The initial node that prompted these comments has since disappeared, for reasons unknown. If I recall correctly, the write-up made a case in favor of nuclear power that (to my mind) skipped some critical questions on the storage of radioactive reaction waste products. It has been some time since I followed this closely, so my comments may be based on somewhat outmoded data. One noder, for instance, suggests that storage in glass is an effective, absolutely permanent form of containment, preventing the issues of migration that are amongst my gravest concerns with nuclear waste management.

Being the life partner of a radiologist, I can't exactly be less than subjective here, but I would like to see more detail about how one predicts what will happen in any particular geological setting 100,000 years in the future.

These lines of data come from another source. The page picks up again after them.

(** X1. In every table that the handlers build from the empty one, the view
    count of a row is never negative; when the row has a view limit, the
    limit is at least 1, the count is at most the limit, the row is off once
    the count equals the limit, and [get_remaining_views] is the limit minus
    the count, without clamping. *)
Theorem rows_stay_within_their_view_budget cs k p :
  main.serve_all ∅ cs !! k = Some p →
  0 ≤ models.current_views p ∧
  ∀ m, models.max_views p = Some m →
    1 ≤ m ∧ models.current_views p ≤ m ∧
    (models.current_views p = m → models.is_active p = false) ∧
    models.get_remaining_views p = Some (m - models.current_views p).
Proof.
  intros Hp.
  destruct (serve_all_well_formed cs ∅ (map_Forall_empty _) k p Hp)
    as (_ & _ & Hviews & Hmax & _).
  split; [done|]. intros m Hm. destruct (Hmax m Hm) as (? & ? & ?).
  split_and!; try done.
  unfold models.get_remaining_views. rewrite Hm. f_equal. lia.
Qed.

(** X2. In every table that the handlers build from the empty one, a row is
    stored under its own id, its content is not blank, and its expiry is
    consistent: [expires_at] is absent exactly when [ttl_seconds] is, and
    otherwise [ttl_seconds] is at least 1 and [expires_at] is [created_at]
    plus [ttl_seconds] seconds, a [datetime] in range and after
    [created_at]. *)
Theorem rows_keep_their_expiry_consistent cs k p :
  main.serve_all ∅ cs !! k = Some p →
  models.id p = k ∧
  strip (models.content p) ≠ [] ∧
  (models.expires_at p = None ↔ models.ttl_seconds p = None) ∧
  ∀ T, models.ttl_seconds p = Some T →
    1 ≤ T ∧
    models.expires_at p = Some (models.created_at p + T * 1000000) ∧
    datetime_in_range (models.created_at p + T * 1000000) = true ∧
    models.created_at p < models.created_at p + T * 1000000.
Proof.
  intros Hp.
  destruct (serve_all_well_formed cs ∅ (map_Forall_empty _) k p Hp)
    as (Hid & Hcontent & _ & _ & Httl & Hexp & Hrange).
  split; [done|]. split; [done|]. split.
  - rewrite Hexp. by destruct (models.ttl_seconds p).
  - intros T HT. specialize (Httl T HT). rewrite HT in Hexp. simpl in Hexp.
    split_and!; [done|done|by apply Hrange|lia].
Qed.

End reachable.

(** After its creation and one fetch, the paste of [sample.history] has used
    one of its two views and is still on. *)
Lemma rows_stay_within_their_view_budget_witness :
  main.serve_all ∅ sample.history !! "abc" = Some (main.viewed sample.paste) ∧
  0 ≤ models.current_views (main.viewed sample.paste) ∧
  ∀ m, models.max_views (main.viewed sample.paste) = Some m →
    1 ≤ m ∧ models.current_views (main.viewed sample.paste) ≤ m ∧
    (models.current_views (main.viewed sample.paste) = m →
     models.is_active (main.viewed sample.paste) = false) ∧
    models.get_remaining_views (main.viewed sample.paste) =
      Some (m - models.current_views (main.viewed sample.paste)).
Proof.
  assert (main.serve_all ∅ sample.history !! "abc" =
          Some (main.viewed sample.paste)) as Hp by (vm_compute; reflexivity).
  split; [exact Hp|].
  exact (rows_stay_within_their_view_budget sample.history "abc" _ Hp).
Defined.

Lemma rows_keep_their_expiry_consistent_witness :
  main.serve_all ∅ sample.history !! "abc" = Some (main.viewed sample.paste) ∧
  models.id (main.viewed sample.paste) = "abc" ∧
  models.expires_at (main.viewed sample.paste) =
    Some (sample.t0 + 60 * 1000000).
Proof.
  assert (main.serve_all ∅ sample.history !! "abc" =
          Some (main.viewed sample.paste)) as Hp by (vm_compute; reflexivity).
  split; [exact Hp|].
  destruct (rows_keep_their_expiry_consistent sample.history "abc" _ Hp)
    as (Hid & _ & _ & Hexp).
  split; [exact Hid|].
  exact (proj1 (proj2 (Hexp 60 eq_refl))).
Defined.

That contingency remains my strongest remaining reservation about fission power. I have no reservations concerning fusion, should it someday prove itself cost-effective. The chief perceived weakness that I see in the preceding write-up still concerns the intersection of long term storage and geological events. Perhaps an expansion on how one can be reasonably sure that today's desert will not become open ocean between now and the time when the waste's isotopes have decayed to acceptable levels would allay those concerns for myself and others?

Then again, I also grew up in a part of the country where all residents were estimated to received the equivalent of several chest X-rays in rads each year, between the ambient radiation levels at high altitudes, having been downwind of the Nevada A-bomb tests, and the high uranium content in the local soil and rocks, so why am I worried anyhow?